No, it does not. To understand why lets compare it to another situation. Cancer cells vs normal cells. Cancer cells are "selfish" so if you wait long enough every cell on earth would become a cancer cell, right?
It isn't about survival. It is about procreation. If you survive to 100 years old and have no kids, you "failed to survive" in an evolutionary sense compared to a guy who died at 30 but has 3 kids.
So if the tall, muscular, lean, brave, intelligent guys can have more kids than the short, fat, hairy guys, those guys will have a greater influence on the future species than the survival in the face of catastrophy.
Short of a disaster that pushes humankind to the brink of extinction, natural selection is likely to be based on traits of people who mate and reproduce. The more likely you are to mate and reproduce, the more likely the traits you have get passed on. It might be a logical leap but perhaps because of this, humans might evolve towards whatever is more attractive to other humans.

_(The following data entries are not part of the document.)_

Lemma checkOneLeader_spec iters : Forall single iters ->
  (exists servers i, servers ∈ iters /\ checkOneLeader range iters = Ok i /\ newest servers i) \/
  checkOneLeader range iters = Fatal /\ forall servers i t, servers ∈ iters -> servers !! i <> Some (true, Some (t, true)).
Proof.
  induction iters as [| servers iters IH]; intros Hs; cbn [checkOneLeader].
  { right. split; [done |]. by intros ? ? ? ?%not_elem_of_nil. }
  apply Forall_cons in Hs as [Hx Hs]. destruct (collectLeaders_spec servers 0 ∅ (proj1 Hx)) as (m & -> & Hm).
  cbn [mbind res_bind].
  assert (Hm' : forall t ls, m !! t = Some ls <-> ls = leaders_of t servers 0 /\ ls <> []).
  { intros t ls. rewrite Hm, lookup_empty. destruct (leaders_of t servers 0); naive_solver. }
  destruct (lastTermLoop_spec (range m) (-1)) as (t & -> & Hge & Hin & Hmax).
  { apply Forall_forall. intros [t ls]. rewrite range_perm, elem_of_map_to_list, Hm'. intros [-> _].
    by apply leaders_of_short. }
  cbn [mbind res_bind]. case_decide as Em.
  - destruct (IH Hs) as [(sv & i & Hsv & Hi) | [Hf Hno]].
    + left. exists sv, i. split; [by apply list_elem_of_further | done].
    + right. split; [done |]. intros sv i t' [-> | Hsv]%elem_of_cons; [| by apply Hno]. intros Hl.
      assert (Hj : Z.of_nat i ∈ leaders_of t' servers 0) by (apply leaders_of_elem; split; [lia |]; by rewrite Z.sub_0_r, Nat2Z.id).
      assert (is_Some (m !! t')) as [ls Hls]. { rewrite Hm. destruct (leaders_of t' servers 0); [by apply not_elem_of_nil in Hj | done]. }
      subst m. by rewrite lookup_empty in Hls.
  - left. assert (Hdom : is_Some (m !! t)).
    { apply map_choose in Em as (t1 & ls & Hls). destruct Hin as [-> | Hin].
      - exfalso. pose proof Hls as Hls'. apply Hm' in Hls' as [-> Hne].
        assert (Hle : t1 <= -1) by (apply (Hmax (t1, leaders_of t1 servers 0)); rewrite range_perm; by apply elem_of_map_to_list).
        destruct (leaders_of t1 servers 0) as [| j js] eqn:E; [done |].
        destruct (proj1 (leaders_of_elem t1 servers 0 j)) as [_ Hj]; [rewrite E; set_solver |].
        destruct Hx as (_ & _ & Hpos). pose proof (Hpos _ _ Hj). lia.
      - apply list_elem_of_fmap in Hin as ([t2 ls2] & -> & Hin). rewrite range_perm in Hin. apply elem_of_map_to_list in Hin. by eexists. }
    destruct Hdom as [ls Hls]. rewrite Hls. cbn [default from_option]. unfold id. apply Hm' in Hls as [-> Hne].
    pose proof (leaders_of_short servers t Hx) as Hshort. pose proof (leaders_of_elem t servers 0) as He.
    destruct (leaders_of t servers 0) as [| i [| ? ?]]; [done | | rewrite !len_cons in Hshort; pose proof (len_nonneg l); lia].
    destruct (proj1 (He i)) as [Hi0 Hi]; [set_solver |]. rewrite Z.sub_0_r in Hi.
    exists servers, i. split; [apply list_elem_of_here |]. split; [done |]. exists t. split; [done |]. split; [done |].
    intros j t' Hj. assert (Hin' : Z.of_nat j ∈ leaders_of t' servers 0) by (apply leaders_of_elem; split; [lia |]; by rewrite Z.sub_0_r, Nat2Z.id).
    assert (Hle : t' <= t).
    { apply (Hmax (t', leaders_of t' servers 0)). rewrite range_perm. apply elem_of_map_to_list, Hm'. split; [done |].
      intros E. rewrite E in Hin'. by apply not_elem_of_nil in Hin'. }
    destruct (decide (t' = t)) as [-> | ?]; [right | left; lia]. by apply (proj1 (proj2 Hx) _ _ t).
Qed.
End one_leader.

(** Moments of one execution. *)
Definition moments (n : Z) (hs : list HWorld) : Prop :=
  (forall h, h ∈ hs -> hreachable n h) /\
  (forall h h', h ∈ hs -> h' ∈ hs -> rtc hstep h h' \/ rtc hstep h' h).

(** Each connected server was asked for its state at one of these moments. *)
Definition seen_at (hs : list HWorld) (servers : list (bool * Seen)) : Prop :=
  forall i s, servers !! i = Some (true, s) -> exists h rf x, h ∈ hs /\ peers (cluster h) !! Z.of_nat i = Some rf /\
    GetState rf = Ok (x, rf) /\ s = Some x.

Lemma GetState_value rf x : GetState rf = Ok (x, rf) -> x.1 = CurrentTerm rf /\ (x.2 = true <-> state rf = Leader).
Proof.
  intros H. pose proof (GetState_Ok _ _ _ H) as [_ H2]. split; [| done]. unfold GetState in H. by sec_inv.
Qed.

(** A term has one leader, now and later. *)
Lemma leader_forever n h h' p q rf rf' : 0 <= n -> hreachable n h -> rtc hstep h h' ->
  peers (cluster h) !! p = Some rf -> state rf = Leader -> peers (cluster h') !! q = Some rf' -> state rf' = Leader ->
  CurrentTerm rf = CurrentTerm rf' -> p = q.
Proof.
  intros Hn Hr Hs Hp Hl Hq Hl' HT. destruct (hreachable_hinv n h Hn Hr) as (L & A & Hi).
  destruct (hinv_steps n h h' L A Hn Hi Hs) as (_ & L' & A' & HL & Hi').
  destruct (fl_safe _ _ _ _ (hi_full _ _ _ _ Hi)) as (G & C & K & Hlg & _).
  destruct (fl_safe _ _ _ _ (hi_full _ _ _ _ Hi')) as (G' & C' & K' & Hlg' & _).
  pose proof (lg_leader _ _ _ _ Hlg _ _ Hp Hl) as H1. pose proof (lg_leader _ _ _ _ Hlg' _ _ Hq Hl') as H2.
  apply HL in H1 as [k H1]. rewrite HT, H2 in H1. by injection H1.
Qed.

Lemma seen_single n hs servers : 0 <= n -> moments n hs -> seen_at hs servers -> single servers.
Proof.
  intros Hn [Hr Hcmp] Hseen.
  assert (Hlead : forall i t, servers !! i = Some (true, Some (t, true)) -> exists h rf, h ∈ hs /\
    peers (cluster h) !! Z.of_nat i = Some rf /\ state rf = Leader /\ CurrentTerm rf = t).
  { intros i t (h & rf & x & Hh & Hp & Hg & [= <-])%Hseen. apply GetState_value in Hg as [H1 H2].
    exists h, rf. split_and!; try done. by apply H2. }
  split_and!.
  - apply Forall_lookup. intros i x Hx ->. by destruct (Hseen _ _ Hx) as (_ & _ & _ & _ & _ & _ & [=]).
  - intros i j t (h & rf & Hh & Hp & Hl & HT)%Hlead (h' & rf' & Hh' & Hp' & Hl' & HT')%Hlead.
    enough (Z.of_nat i = Z.of_nat j) by lia. destruct (Hcmp h h' Hh Hh') as [Hs | Hs].
    + eapply (leader_forever n h h'); eauto. congruence.
    + symmetry. eapply (leader_forever n h' h); eauto. congruence.
  - intros i t (h & rf & Hh & Hp & Hl & <-)%Hlead. destruct (hreachable_hinv n h Hn (Hr h Hh)) as (L & A & Hi).
    pose proof (li_peers _ _ (fl_local _ _ _ _ (hi_full _ _ _ _ Hi)) _ _ Hp) as Hw.
    pose proof (pw_active _ _ _ Hw ltac:(by rewrite Hl)). lia.
Qed.

(** ** Running an execution with its readers *)

#[export] Instance is_int_dec c : Decision (is_int c).
Proof.
  refine (match c with Some (VInt v) => left (ex_intro _ v eq_refl) | _ => right _ end); by intros [v [=]].
Defined.
#[export] Instance event_ok_int_dec ev : Decision (event_ok is_int ev).
Proof. destruct ev; cbn; apply _. Defined.

Definition hallowed (ev : HEvent) (h h' : HWorld) : bool :=
  match ev with
  | HCluster ev => bool_decide (event_ok is_int ev /\ terms_fit (cluster h) /\ isolated (cluster h) (cluster h'))
  | HRead _ _ => true
  end.

Fixpoint hrun (evs : list HEvent) (h : HWorld) : option HWorld :=
  match evs with
  | [] => Some h
  | ev :: evs =>
      match hexec ev h with
      | Ok (_, h') => if hallowed ev h h' then hrun evs h' else None
      | _ => None
      end
  end.

Lemma hrun_rtc evs h h' : hrun evs h = Some h' -> rtc hstep h h'.
Proof.
  revert h. induction evs as [| ev evs IH]; intros h; cbn; [by intros [= ->] |].
  destruct (hexec ev h) as [[[] h1] | | |] eqn:E; [| done..]. destruct (hallowed ev h h1) eqn:Ea; [| done].
  intros Hr. eapply rtc_l; [| by apply IH]. exists ev. split; [done |].
  destruct ev; [by apply bool_decide_eq_true in Ea | done].
Qed.

(** ** Properties *)


(** What nCommitted returns.  Whatever moments of an isolated execution it reads
    the logs at, one after the other, nCommitted returns: it finds no error and
    never two values for the index.  It returns how many servers had the index in
    their logs when they were read, and the value that all of them have, or -1. *)
Theorem nCommitted_counts n h reads index : 0 <= n -> hreachable n h -> reads_of n h reads ->
  exists cmd, nCommitted reads index = Ok (holders index reads, cmd) /\ all_hold index cmd reads /\
    (holders index reads = 0 -> cmd = -1).
Proof.
  intros Hn Hr Hreads. destruct (reads_agree n h reads index Hn Hr Hreads) as (v & Hall & Hz). exists v.
  split; [| done]. apply nCommitted_Ok. split_and!; try done. apply Forall_lookup. intros i [err log] Hi.
  by destruct (reads_of_spec n h reads i err log Hn Hreads Hi) as [-> _].
Qed.

(** C38: one() tells the truth.  If it returns [index], then some server accepted
    the command at that index; at least [expectedServers] servers, and at least one,
    have applied exactly this command there; and no server has applied another. *)
Theorem one_correct n h attempts cmd expectedServers retry index : 0 <= n -> hreachable n h ->
  (forall a reads, a ∈ attempts -> reads ∈ a_polls a -> reads_of n h reads) ->
  one attempts n cmd expectedServers retry = Ok index ->
  (exists a s, a ∈ attempts /\ a_start a s = Some (index, true)) /\
  (exists servers, NoDup servers /\ 0 < len servers /\ expectedServers <= len servers /\
     forall p, p ∈ servers -> log_of h p !! index = Some cmd) /\
  forall p v, log_of h p !! index = Some v -> v = cmd.
Proof.
  intros Hn Hr Hreads H. destruct (oneLoop_Ok _ _ _ _ _ _ _ H) as (a & s & reads & Ha & Hs & Hp & Hall & Hpos & Hk).
  destruct (holding_spec index reads) as (Hnd & Hlen & Hin). specialize (Hreads a reads Ha Hp).
  assert (Hhold : forall p, p ∈ holding index reads -> log_of h p !! index = Some cmd).
  { intros p (Hp0 & v & Hv)%Hin. apply bind_Some in Hv as ([err log] & Hr1 & Hv).
    destruct (reads_of_spec n h reads _ err log Hn Hreads Hr1) as (_ & l & -> & Hl). rewrite Z2Nat.id in Hl by done.
    rewrite <- (Hall (err, Some l) v); [exact (lookup_weaken _ _ _ _ Hv Hl) | by eapply list_elem_of_lookup_2 | done]. }
  split; [eauto |]. split.
  - exists (holding index reads). rewrite Hlen. auto.
  - intros p v Hv. destruct (holding index reads) as [| q qs] eqn:Eh; [rewrite len_nil in Hlen; lia |].
    eapply (log_of_agree n h p q); [done | done | done |]. apply Hhold, list_elem_of_here.
Qed.


(** wait() likewise: a value it returns is the one that at least [k] servers had
    applied at [index] when it last read them, or it is -1 because a server was seen
    in a later term than [startTerm]. *)
Theorem wait_correct rounds last index k startTerm v : wait rounds last index k startTerm = Ok v ->
  (v = -1 /\ -1 < startTerm /\ exists r t l, r ∈ rounds /\ Some (t, l) ∈ r_terms r /\ startTerm < t) \/
  (k <= holders index last /\ all_hold index v last).
Proof.
  unfold wait. intros (gone & Hg & H)%res_bind_Ok. destruct gone.
  - left. injection H as <-. split; [done |].
    assert (Hm : forall terms, movedOn startTerm terms = Ok true -> exists t l, Some (t, l) ∈ terms /\ startTerm < t).
    { induction terms as [| [[t l] |] terms IH]; cbn; [done | | done]. case_decide.
      - intros _. exists t, l. split; [apply list_elem_of_here | lia].
      - intros (t' & l' & ? & ?)%IH. exists t', l'. split; [by apply list_elem_of_further | done]. }
    induction rounds as [| r rounds IH]; cbn in Hg; [done |].
    apply res_bind_Ok in Hg as (x & _ & Hg). case_decide; [done |]. apply res_bind_Ok in Hg as (b & Hb & Hg).
    destruct b.
    + case_decide; [| done]. split; [lia |]. destruct (Hm _ Hb) as (t & l & ? & ?).
      exists r, t, l. split; [apply list_elem_of_here | done].
    + destruct (IH Hg) as (? & r' & t & l & ? & ?). split; [done |]. exists r', t, l.
      split; [by apply list_elem_of_further | done].
  - right. apply res_bind_Ok in H as ([count cmd] & (_ & -> & Ha & _)%nCommitted_Ok & H). cbn in H.
    case_decide; [done |]. injection H as <-. split; [lia | done].
Qed.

Except that humans don't (or will not) need these qualities anymore. Humans will evolve to be desirable to the other sex, i.e. "tall, muscular, lean, brave, intelligent".
Some of Alistair Reynolds' books feature Neotonic Infantry - genetically engineered super-soldiers that look like children. They take up less space, eat less and being forced to kill a small child causes serious psychological damage to the enemy.
Whereas for survival, you want humans that are small (so they need less food), weak because they have slow metabolisms, hairy to keep the heat in, fat because they are good at storing food in case of famine, cowardly so they avoid risk at any cost, dumb so they just repeat procedures that are known to work, and so on.